┌─ INPUT DATA

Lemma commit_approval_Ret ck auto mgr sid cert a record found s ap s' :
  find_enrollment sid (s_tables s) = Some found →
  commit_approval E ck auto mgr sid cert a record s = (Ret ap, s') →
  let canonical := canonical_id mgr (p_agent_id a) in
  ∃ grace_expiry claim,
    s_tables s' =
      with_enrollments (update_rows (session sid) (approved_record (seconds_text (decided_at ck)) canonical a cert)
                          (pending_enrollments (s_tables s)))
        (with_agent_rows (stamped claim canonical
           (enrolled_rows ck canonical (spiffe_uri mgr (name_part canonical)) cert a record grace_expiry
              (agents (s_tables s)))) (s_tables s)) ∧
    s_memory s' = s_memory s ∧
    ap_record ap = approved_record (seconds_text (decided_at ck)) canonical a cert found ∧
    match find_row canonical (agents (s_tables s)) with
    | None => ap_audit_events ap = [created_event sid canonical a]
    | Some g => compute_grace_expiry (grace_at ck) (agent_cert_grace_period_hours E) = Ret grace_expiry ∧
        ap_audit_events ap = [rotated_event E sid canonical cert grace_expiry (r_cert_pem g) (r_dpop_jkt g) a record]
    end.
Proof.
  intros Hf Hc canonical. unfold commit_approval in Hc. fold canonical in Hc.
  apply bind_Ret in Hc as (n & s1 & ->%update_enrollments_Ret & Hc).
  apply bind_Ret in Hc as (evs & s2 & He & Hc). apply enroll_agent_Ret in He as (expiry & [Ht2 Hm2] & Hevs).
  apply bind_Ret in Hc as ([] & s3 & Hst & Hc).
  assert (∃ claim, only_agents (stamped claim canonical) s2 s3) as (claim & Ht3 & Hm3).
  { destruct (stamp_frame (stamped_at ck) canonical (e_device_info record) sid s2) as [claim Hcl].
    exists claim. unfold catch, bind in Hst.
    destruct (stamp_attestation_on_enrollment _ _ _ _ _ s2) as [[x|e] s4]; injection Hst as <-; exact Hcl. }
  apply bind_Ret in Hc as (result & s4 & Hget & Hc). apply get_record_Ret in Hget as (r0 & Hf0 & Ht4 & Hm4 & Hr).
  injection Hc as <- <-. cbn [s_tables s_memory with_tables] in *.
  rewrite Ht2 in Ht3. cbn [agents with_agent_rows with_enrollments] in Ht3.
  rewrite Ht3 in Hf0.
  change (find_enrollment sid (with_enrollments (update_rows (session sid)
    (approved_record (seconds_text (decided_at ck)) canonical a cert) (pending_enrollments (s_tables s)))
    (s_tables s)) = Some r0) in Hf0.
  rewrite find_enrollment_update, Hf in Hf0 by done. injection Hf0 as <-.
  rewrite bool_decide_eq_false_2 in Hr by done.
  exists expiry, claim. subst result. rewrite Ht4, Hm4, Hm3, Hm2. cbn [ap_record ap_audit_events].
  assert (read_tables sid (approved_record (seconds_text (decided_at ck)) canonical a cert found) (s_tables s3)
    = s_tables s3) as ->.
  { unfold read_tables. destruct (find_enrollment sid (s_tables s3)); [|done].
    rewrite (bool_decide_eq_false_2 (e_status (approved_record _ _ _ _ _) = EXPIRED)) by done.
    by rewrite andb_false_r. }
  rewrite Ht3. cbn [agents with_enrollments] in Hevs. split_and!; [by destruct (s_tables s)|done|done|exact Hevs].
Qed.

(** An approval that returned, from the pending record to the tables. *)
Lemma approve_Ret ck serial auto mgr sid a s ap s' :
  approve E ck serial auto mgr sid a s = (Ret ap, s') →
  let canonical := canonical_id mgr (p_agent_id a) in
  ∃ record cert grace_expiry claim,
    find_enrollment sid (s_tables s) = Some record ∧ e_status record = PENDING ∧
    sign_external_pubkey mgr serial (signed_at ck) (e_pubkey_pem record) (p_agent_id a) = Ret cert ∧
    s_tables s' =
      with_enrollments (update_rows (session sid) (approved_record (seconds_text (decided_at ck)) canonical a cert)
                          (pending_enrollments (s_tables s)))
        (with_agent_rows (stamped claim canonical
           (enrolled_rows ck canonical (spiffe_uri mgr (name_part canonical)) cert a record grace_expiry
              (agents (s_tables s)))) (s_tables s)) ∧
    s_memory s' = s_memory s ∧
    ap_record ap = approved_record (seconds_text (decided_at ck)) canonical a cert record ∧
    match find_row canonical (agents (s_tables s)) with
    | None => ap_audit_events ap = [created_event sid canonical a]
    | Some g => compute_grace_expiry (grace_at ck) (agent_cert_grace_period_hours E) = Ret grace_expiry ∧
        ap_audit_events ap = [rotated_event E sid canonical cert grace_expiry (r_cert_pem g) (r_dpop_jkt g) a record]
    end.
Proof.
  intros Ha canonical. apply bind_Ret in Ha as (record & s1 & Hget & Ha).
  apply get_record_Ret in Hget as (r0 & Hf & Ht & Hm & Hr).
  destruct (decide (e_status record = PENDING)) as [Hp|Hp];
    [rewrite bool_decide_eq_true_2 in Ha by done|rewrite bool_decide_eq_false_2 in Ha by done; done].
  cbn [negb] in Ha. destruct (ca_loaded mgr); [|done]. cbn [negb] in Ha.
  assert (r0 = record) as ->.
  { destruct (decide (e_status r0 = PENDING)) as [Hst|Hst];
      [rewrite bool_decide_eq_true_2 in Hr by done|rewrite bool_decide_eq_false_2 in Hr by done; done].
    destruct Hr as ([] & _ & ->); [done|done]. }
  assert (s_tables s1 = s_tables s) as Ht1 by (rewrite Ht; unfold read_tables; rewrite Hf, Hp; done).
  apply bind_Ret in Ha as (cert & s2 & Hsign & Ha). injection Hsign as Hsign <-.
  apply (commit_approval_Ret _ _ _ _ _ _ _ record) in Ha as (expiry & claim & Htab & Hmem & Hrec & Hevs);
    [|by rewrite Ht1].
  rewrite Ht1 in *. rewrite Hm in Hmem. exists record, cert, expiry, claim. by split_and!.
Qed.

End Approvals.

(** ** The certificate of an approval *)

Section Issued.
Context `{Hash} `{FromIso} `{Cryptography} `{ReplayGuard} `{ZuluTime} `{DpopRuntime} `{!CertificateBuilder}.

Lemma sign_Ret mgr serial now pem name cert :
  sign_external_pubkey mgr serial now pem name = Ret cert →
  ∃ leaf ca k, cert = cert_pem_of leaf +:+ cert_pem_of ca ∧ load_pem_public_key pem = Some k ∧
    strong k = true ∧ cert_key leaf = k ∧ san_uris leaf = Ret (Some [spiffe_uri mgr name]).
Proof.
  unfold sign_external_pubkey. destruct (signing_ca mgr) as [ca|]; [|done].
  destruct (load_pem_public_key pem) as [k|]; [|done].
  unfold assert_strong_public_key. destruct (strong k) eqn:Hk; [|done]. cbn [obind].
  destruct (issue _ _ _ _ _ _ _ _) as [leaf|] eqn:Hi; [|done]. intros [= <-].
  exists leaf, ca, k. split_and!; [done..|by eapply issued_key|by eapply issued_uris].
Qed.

└─

Would you mind copying all of the records exactly?

> WRITTEN RESPONSE
Lemma commit_approval_Ret ck auto mgr sid cert a record found s ap s' :
  find_enrollment sid (s_tables s) = Some found →
  commit_approval E ck auto mgr sid cert a record s = (Ret ap, s') →
  let canonical := canonical_id mgr (p_agent_id a) in
  ∃ grace_expiry claim,
    s_tables s' =
      with_enrollments (update_rows (session sid) (approved_record (seconds_text (decided_at ck)) canonical a cert)
                          (pending_enrollments (s_tables s)))
        (with_agent_rows (stamped claim canonical
           (enrolled_rows ck canonical (spiffe_uri mgr (name_part canonical)) cert a record grace_expiry
              (agents (s_tables s)))) (s_tables s)) ∧
    s_memory s' = s_memory s ∧
    ap_record ap = approved_record (seconds_text (decided_at ck)) canonical a cert found ∧
    match find_row canonical (agents (s_tables s)) with
    | None => ap_audit_events ap = [created_event sid canonical a]
    | Some g => compute_grace_expiry (grace_at ck) (agent_cert_grace_period_hours E) = Ret grace_expiry ∧
        ap_audit_events ap = [rotated_event E sid canonical cert grace_expiry (r_cert_pem g) (r_dpop_jkt g) a record]
    end.
Proof.
  intros Hf Hc canonical. unfold commit_approval in Hc. fold canonical in Hc.
  apply bind_Ret in Hc as (n & s1 & ->%update_enrollments_Ret & Hc).
  apply bind_Ret in Hc as (evs & s2 & He & Hc). apply enroll_agent_Ret in He as (expiry & [Ht2 Hm2] & Hevs).
  apply bind_Ret in Hc as ([] & s3 & Hst & Hc).
  assert (∃ claim, only_agents (stamped claim canonical) s2 s3) as (claim & Ht3 & Hm3).
  { destruct (stamp_frame (stamped_at ck) canonical (e_device_info record) sid s2) as [claim Hcl].
    exists claim. unfold catch, bind in Hst.
    destruct (stamp_attestation_on_enrollment _ _ _ _ _ s2) as [[x|e] s4]; injection Hst as <-; exact Hcl. }
  apply bind_Ret in Hc as (result & s4 & Hget & Hc). apply get_record_Ret in Hget as (r0 & Hf0 & Ht4 & Hm4 & Hr).
  injection Hc as <- <-. cbn [s_tables s_memory with_tables] in *.
  rewrite Ht2 in Ht3. cbn [agents with_agent_rows with_enrollments] in Ht3.
  rewrite Ht3 in Hf0.
  change (find_enrollment sid (with_enrollments (update_rows (session sid)
    (approved_record (seconds_text (decided_at ck)) canonical a cert) (pending_enrollments (s_tables s)))
    (s_tables s)) = Some r0) in Hf0.
  rewrite find_enrollment_update, Hf in Hf0 by done. injection Hf0 as <-.
  rewrite bool_decide_eq_false_2 in Hr by done.
  exists expiry, claim. subst result. rewrite Ht4, Hm4, Hm3, Hm2. cbn [ap_record ap_audit_events].
  assert (read_tables sid (approved_record (seconds_text (decided_at ck)) canonical a cert found) (s_tables s3)
    = s_tables s3) as ->.
  { unfold read_tables. destruct (find_enrollment sid (s_tables s3)); [|done].
    rewrite (bool_decide_eq_false_2 (e_status (approved_record _ _ _ _ _) = EXPIRED)) by done.
    by rewrite andb_false_r. }
  rewrite Ht3. cbn [agents with_enrollments] in Hevs. split_and!; [by destruct (s_tables s)|done|done|exact Hevs].
Qed.

(** An approval that returned, from the pending record to the tables. *)
Lemma approve_Ret ck serial auto mgr sid a s ap s' :
  approve E ck serial auto mgr sid a s = (Ret ap, s') →
  let canonical := canonical_id mgr (p_agent_id a) in
  ∃ record cert grace_expiry claim,
    find_enrollment sid (s_tables s) = Some record ∧ e_status record = PENDING ∧
    sign_external_pubkey mgr serial (signed_at ck) (e_pubkey_pem record) (p_agent_id a) = Ret cert ∧
    s_tables s' =
      with_enrollments (update_rows (session sid) (approved_record (seconds_text (decided_at ck)) canonical a cert)
                          (pending_enrollments (s_tables s)))
        (with_agent_rows (stamped claim canonical
           (enrolled_rows ck canonical (spiffe_uri mgr (name_part canonical)) cert a record grace_expiry
              (agents (s_tables s)))) (s_tables s)) ∧
    s_memory s' = s_memory s ∧
    ap_record ap = approved_record (seconds_text (decided_at ck)) canonical a cert record ∧
    match find_row canonical (agents (s_tables s)) with
    | None => ap_audit_events ap = [created_event sid canonical a]
    | Some g => compute_grace_expiry (grace_at ck) (agent_cert_grace_period_hours E) = Ret grace_expiry ∧
        ap_audit_events ap = [rotated_event E sid canonical cert grace_expiry (r_cert_pem g) (r_dpop_jkt g) a record]
    end.
Proof.
  intros Ha canonical. apply bind_Ret in Ha as (record & s1 & Hget & Ha).
  apply get_record_Ret in Hget as (r0 & Hf & Ht & Hm & Hr).
  destruct (decide (e_status record = PENDING)) as [Hp|Hp];
    [rewrite bool_decide_eq_true_2 in Ha by done|rewrite bool_decide_eq_false_2 in Ha by done; done].
  cbn [negb] in Ha. destruct (ca_loaded mgr); [|done]. cbn [negb] in Ha.
  assert (r0 = record) as ->.
  { destruct (decide (e_status r0 = PENDING)) as [Hst|Hst];
      [rewrite bool_decide_eq_true_2 in Hr by done|rewrite bool_decide_eq_false_2 in Hr by done; done].
    destruct Hr as ([] & _ & ->); [done|done]. }
  assert (s_tables s1 = s_tables s) as Ht1 by (rewrite Ht; unfold read_tables; rewrite Hf, Hp; done).
  apply bind_Ret in Ha as (cert & s2 & Hsign & Ha). injection Hsign as Hsign <-.
  apply (commit_approval_Ret _ _ _ _ _ _ _ record) in Ha as (expiry & claim & Htab & Hmem & Hrec & Hevs);
    [|by rewrite Ht1].
  rewrite Ht1 in *. rewrite Hm in Hmem. exists record, cert, expiry, claim. by split_and!.
Qed.

End Approvals.

(** ** The certificate of an approval *)

Section Issued.
Context `{Hash} `{FromIso} `{Cryptography} `{ReplayGuard} `{ZuluTime} `{DpopRuntime} `{!CertificateBuilder}.

Lemma sign_Ret mgr serial now pem name cert :
  sign_external_pubkey mgr serial now pem name = Ret cert →
  ∃ leaf ca k, cert = cert_pem_of leaf +:+ cert_pem_of ca ∧ load_pem_public_key pem = Some k ∧
    strong k = true ∧ cert_key leaf = k ∧ san_uris leaf = Ret (Some [spiffe_uri mgr name]).
Proof.
  unfold sign_external_pubkey. destruct (signing_ca mgr) as [ca|]; [|done].
  destruct (load_pem_public_key pem) as [k|]; [|done].
  unfold assert_strong_public_key. destruct (strong k) eqn:Hk; [|done]. cbn [obind].
  destruct (issue _ _ _ _ _ _ _ _) as [leaf|] eqn:Hi; [|done]. intros [= <-].
  exists leaf, ca, k. split_and!; [done..|by eapply issued_key|by eapply issued_uris].
Qed.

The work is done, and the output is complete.